• **INSTRUCTIONS FOR THE TASK**: When the line containing "- destruct Hf as (w & _" is found in the data below, copy it and each line after it through the line containing "intros Hb Ht.", exactly and with no others.

• **THE DATA**:
(* ===== verification/TransmitFacts.v ===== *)
(** * http: a message that is sent is received

    Requests and responses with a body of known length, from the sender's
    [build] to the receiver's: everything between the two. *)
From S2P Require Import Prelude Effects Numbers UriText Uri UriRoundTrip.
From S2P Require Import Text Timeutil Scanner Hval Headers HeadersSpec HvalText.
From S2P Require Import Nio Body Message Transmit.
From S2P Require File.

(** ** Lists of headers *)
Lemma headers_ok_put net lib n v hdrs : headers_ok net lib hdrs -> is_name n -> has_type n v = true -> value_ok net lib v ->
  headers_ok net lib (put n v hdrs).
Proof.
  intros [Hd Hok] Hn Ht Hv. unfold put. pose proof (find_spec n hdrs) as Hf. destruct (Headers.find n hdrs) as [i|].
  - destruct Hf as (w & Hi & _ & Hs). destruct (Hs v) as [_ Hk]. split; [by rewrite Hk|]. unfold Headers.set_at.
    apply Forall_lookup. intros j h Hj. rewrite Forall_lookup in Hok. destruct (decide (i = j)) as [<-|Hne].
    + rewrite list_lookup_alter_eq, Hi in Hj. cbn in Hj. by simplify_eq.
    + rewrite list_lookup_alter_ne in Hj by done. by eapply Hok.
  - destruct Hf as [_ Hni]. split.
    + rewrite fmap_app. apply NoDup_app. split; [done|]. split; [|by apply NoDup_singleton].
      intros x Hx Hy. cbn in Hy. apply list_elem_of_singleton in Hy. by subst.
    + apply Forall_app. split; [done|]. by apply Forall_singleton.
Qed.

Lemma put_names n v hdrs m : m ∈ (put n v hdrs).*1 -> m = n \/ m ∈ hdrs.*1.
Proof.
  unfold put. pose proof (find_spec n hdrs) as Hf. destruct (Headers.find n hdrs) as [i|].
  - destruct Hf as (w & _ & _ & Hs). destruct (Hs v) as [_ ->]. auto.
  - rewrite fmap_app, elem_of_app. intros [H|H]; [auto|]. cbn in H. apply list_elem_of_singleton in H. auto.
Qed.

Lemma put_not_nil n v hdrs : put n v hdrs <> [].
Proof.
  unfold put. pose proof (find_spec n hdrs) as Hf. destruct (Headers.find n hdrs) as [i|]; [|by destruct hdrs].
  destruct Hf as (w & Hi & _ & Hs). intros E. destruct (Hs v) as [_ Hk]. rewrite E in Hk. by destruct hdrs.
Qed.

Lemma headers_ok_wf net lib hdrs : headers_ok net lib hdrs -> wf hdrs.
Proof.
  intros [Hd Hok]. split; [done|]. apply Forall_fmap. eapply Forall_impl; [exact Hok|]. intros h ([[Hne _] Hl] & _). by split.
Qed.

(** The value of a field in two lists with the same values. *)
Lemma same_lookup h k n : same_headers h k ->
  match fields h !! n with
  | Some v => exists w, fields k !! n = Some w /\ same_value v w
  | None => fields k !! n = None
  end.
Proof.
  induction 1 as [|[a v] [b w] h k [E Hs] _ IH]; cbn [list_to_map foldr uncurry]; [by rewrite !lookup_empty|].
  cbn [fst snd] in *. subst b. cbn. destruct (decide (a = n)) as [->|Hne].
  - rewrite !lookup_insert_eq. eauto.
  - by rewrite !lookup_insert_ne.
Qed.

Lemma fields_get n hdrs : n <> [] -> Headers.lower n = n ->
  Headers.get n hdrs = match fields hdrs !! n with Some v => Ok v | None => Throw out_of_range end.
Proof. intros Hn Hl. rewrite get_refines, Hl by done. done. Qed.

Lemma fields_not_in n (hdrs : headers) : n ∉ hdrs.*1 -> fields hdrs !! n = None.
Proof. apply not_elem_of_list_to_map_1. Qed.

(** ** Validation and transmission of a body of known length *)
Section body.
Context `{Transport T}.

Lemma length_validated (b : body T) hdrs : Body.Body.chunked b = false -> Headers.TRANSFER_ENCODING ∉ hdrs.*1 ->
  validate_length_chunkiness (Some b) hdrs = Ok (put Headers.CONTENT_LENGTH (num_val [] (Body.Body.length b)) hdrs).
Proof.
  intros Hb Ht. unfold validate_length_chunkiness. rewrite Hb.
  rewrite is_set_spec by done. change (Headers.lower Headers.TRANSFER_ENCODING) with Headers.TRANSFER_ENCODING.
  rewrite (fields_not_in _ _ Ht). rewrite bool_decide_false by (by intros []).
  cbn [rbind]. unfold Headers.set_content_length, single_set. cbn [rbind no_validation]. by rewrite update_value_put.
Qed.
End body.

Lemma send_data_on data inp out : data <> [] -> zlen data < 2 ^ 31 ->
  send_data data (conn inp out) = (Ok File.E_ok, conn inp (out ++ data)).
Proof.
  intros Hne Hl. pose proof (zlen_nonneg data). unfold send_data. rewrite wrapS_id by lia.
  rewrite take_ge by (unfold zlen; lia). rewrite conn_write by done.
  change (negb (File.E_ok =? File.E_ok)) with false. cbv iota beta. by rewrite Z.eqb_refl.
Qed.

(** The operations of a string body at the start and at the end. *)
Lemma string_has_next data k (io : nio pipe) : of_body Body.Body.has_next (string_source data k, io) = (Ok (k <? zlen data), (string_source data k, io)).
Proof. reflexivity. Qed.

Lemma string_next data (io : nio pipe) : data <> [] ->
  of_body Body.Body.next (string_source data 0, io) = (Ok data, (string_source data (zlen data), io)).
Proof. intros Hd%zlen_pos. unfold of_body, focus. cbn [fst snd Body.Body.next]. destruct (Z.ltb_spec 0 (zlen data)); [done|lia]. Qed.
(** C8. A router whose routes have no parameters is a finite map: after any
    sequence of calls of [add] with such paths, none of which fails, [handle]
    calls the handler last added for the elements of the request's path, throws
    [not_implemented] for a path that only leads to routes, throws [not_found]
    for any other, and leaves the request as it was.  A route without elements,
    such as the root, is never called. *)
Theorem router_is_map routes : Forall (fun r => Forall literal_element (split r.1)) routes ->
  exists root, add_all routes [] = (Ok tt, root) /\ forall req, handle root req = (answer (route_table routes) req, req).
Proof.
  intros Hr. destruct (routes_tree routes Hr) as (root & Ha & Ht). exists root. split; [done|].
  intros req. by apply handle_tree.
Qed.

(** ** Routes with parameters *)

(** The tree of one route. *)
Fixpoint chain (segs : list seg_t) (h : option handler_t) : list seg_t :=
  match segs with
  | [] => []
  | [s] => [Segment (m_name s) (m_param s) (m_regexpr s) [] h]
  | s :: segs => [Segment (m_name s) (m_param s) (m_regexpr s) (chain segs h) (m_handler s)]
  end.

(** The values of the parameters, under the text of their expressions. *)
Fixpoint bindings (segs : list seg_t) (vs : list bytes) : list (bytes * bytes) :=
  match segs, vs with
  | s :: segs, v :: vs => (if is_param s then [(m_name s, v)] else []) ++ bindings segs vs
  | _, _ => []
  end.

Lemma grow_chain h es segs : Forall2 (fun e s => new_segment e = Ok s) es segs -> grow es h [] = (Ok tt, chain segs h).
Proof.
  induction 1 as [|e s es segs He Hes IH]; [done|]. cbn [grow]. rewrite He, IH.
  destruct es as [|e2 es]; inversion Hes; subst; destruct s as [n p [r|] c k]; done.
Qed.

Lemma add_chain path h segs : Forall2 (fun e s => new_segment e = Ok s) (split path) segs -> add path h [] = (Ok tt, chain segs h).
Proof.
  intros Hs. unfold add. destruct (split path) as [|e es] eqn:E; [by inversion Hs|].
  cbn [add_loop find]. by apply grow_chain.
Qed.

Lemma handle_chain h segs : forall vs st, segs <> [] -> Forall2 (fun v s => matches v s = true) vs segs ->
  exists s, handle_path vs (chain segs h) st = (Ok File.E_ok, {| seg := Some s; param_stk := reverse (bindings segs vs) ++ param_stk st |}) /\
    m_handler s = h.
Proof.
  induction segs as [|s segs IH]; intros vs st Hne Hm; [done|]. clear Hne.
  inversion Hm as [|v ? vs' ? Hv Hvs]; subst.
  set (new := Segment (m_name s) (m_param s) (m_regexpr s) (chain segs h) (match segs with [] => h | _ => m_handler s end)).
  assert (chain (s :: segs) h = [new]) as -> by (by destruct segs).
  cbn [handle_path level]. unfold set_seg, modify. unfold bind at 1.
  assert (matches v new = true) as -> by exact Hv.
  change (is_param new) with (is_param s). cbn [bindings]. rewrite reverse_app, <- app_assoc.
  set (st1 := {| seg := Some new; param_stk := reverse (if is_param s then [(m_name s, v)] else []) ++ param_stk st |}).
  assert ((if is_param s then push (m_name new, v) else ret tt) {| seg := Some new; param_stk := param_stk st |} = (Ok tt, st1)) as Hpush
    by (unfold st1; by destruct (is_param s)).
  unfold bind at 1. rewrite Hpush. unfold bind at 1. change (m_children new) with (chain segs h).
  destruct segs as [|s2 segs].
  - inversion Hvs; subst. cbn [handle_path]. exists new. done.
  - destruct (IH vs' st1 ltac:(done) Hvs) as (x & -> & Hx). by exists x.
Qed.

Lemma set_parameters_union kvs : forall req : @request T,
  r_parameters (foldl (fun req kv => set_path_parameter kv req) req kvs) = r_parameters req ∪ list_to_map kvs.
Proof.
  induction kvs as [|[k v] kvs IH]; intros req; [cbn [foldl list_to_map foldr]; by rewrite (right_id_L ∅ (∪))|]. cbn [foldl]. rewrite IH.
  apply map_eq. intros i. rewrite !lookup_union. cbn [set_path_parameter r_parameters fst snd list_to_map foldr].
  destruct (r_parameters req !! k) as [x|] eqn:E.
  - destruct (decide (i = k)) as [->|Hne]; [rewrite E, lookup_insert_eq; by destruct (list_to_map kvs !! k)|by rewrite lookup_insert_ne].
  - destruct (decide (i = k)) as [->|Hne]; [rewrite !lookup_insert_eq, E; by destruct (list_to_map kvs !! k)|by rewrite !lookup_insert_ne].
Qed.

(** A router with one route, any of whose elements may be parameters, calls
    its handler for a request each of whose path elements matches.  The values
    are recorded under the text of the expressions, and not under the names of
    the parameters; of parameters with the same expression (such as two without
    one) only the last value remains. *)
Theorem route_parameters path h segs (req : @request T) :
  split path <> [] -> Forall2 (fun e s => new_segment e = Ok s) (split path) segs ->
  Forall2 (fun v s => matches v s = true) (split (p_component (m_upath (r_uri req)))) segs ->
  exists root req', add path h [] = (Ok tt, root) /\ handle root req = (call_handler h req', req') /\
    r_parameters req' = r_parameters req ∪ list_to_map (reverse (bindings segs (split (p_component (m_upath (r_uri req)))))).
Proof.
  intros Hne Hs Hm. assert (segs <> []) as Hsegs by (intros ->; by inversion Hs).
  destruct (handle_chain h segs _ {| seg := None; param_stk := [] |} Hsegs Hm) as (s & Hh & Hsh).
  eexists _, _. split; [by apply add_chain|]. split; [|by apply set_parameters_union].
  unfold handle. rewrite Hh. change (File.E_ok =? File.E_ok) with true. cbv iota.
  cbn [seg param_stk]. by rewrite Hsh, app_nil_r.
Qed.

• **ANSWER SECTION**:
  - destruct Hf as (w & _ & _ & Hs). destruct (Hs v) as [_ ->]. auto.
  - rewrite fmap_app, elem_of_app. intros [H|H]; [auto|]. cbn in H. apply list_elem_of_singleton in H. auto.
Qed.

Lemma put_not_nil n v hdrs : put n v hdrs <> [].
Proof.
  unfold put. pose proof (find_spec n hdrs) as Hf. destruct (Headers.find n hdrs) as [i|]; [|by destruct hdrs].
  destruct Hf as (w & Hi & _ & Hs). intros E. destruct (Hs v) as [_ Hk]. rewrite E in Hk. by destruct hdrs.
Qed.

Lemma headers_ok_wf net lib hdrs : headers_ok net lib hdrs -> wf hdrs.
Proof.
  intros [Hd Hok]. split; [done|]. apply Forall_fmap. eapply Forall_impl; [exact Hok|]. intros h ([[Hne _] Hl] & _). by split.
Qed.

(** The value of a field in two lists with the same values. *)
Lemma same_lookup h k n : same_headers h k ->
  match fields h !! n with
  | Some v => exists w, fields k !! n = Some w /\ same_value v w
  | None => fields k !! n = None
  end.
Proof.
  induction 1 as [|[a v] [b w] h k [E Hs] _ IH]; cbn [list_to_map foldr uncurry]; [by rewrite !lookup_empty|].
  cbn [fst snd] in *. subst b. cbn. destruct (decide (a = n)) as [->|Hne].
  - rewrite !lookup_insert_eq. eauto.
  - by rewrite !lookup_insert_ne.
Qed.

Lemma fields_get n hdrs : n <> [] -> Headers.lower n = n ->
  Headers.get n hdrs = match fields hdrs !! n with Some v => Ok v | None => Throw out_of_range end.
Proof. intros Hn Hl. rewrite get_refines, Hl by done. done. Qed.

Lemma fields_not_in n (hdrs : headers) : n ∉ hdrs.*1 -> fields hdrs !! n = None.
Proof. apply not_elem_of_list_to_map_1. Qed.

(** ** Validation and transmission of a body of known length *)
Section body.
Context `{Transport T}.

Lemma length_validated (b : body T) hdrs : Body.Body.chunked b = false -> Headers.TRANSFER_ENCODING ∉ hdrs.*1 ->
  validate_length_chunkiness (Some b) hdrs = Ok (put Headers.CONTENT_LENGTH (num_val [] (Body.Body.length b)) hdrs).
Proof.
  intros Hb Ht. unfold validate_length_chunkiness. rewrite Hb.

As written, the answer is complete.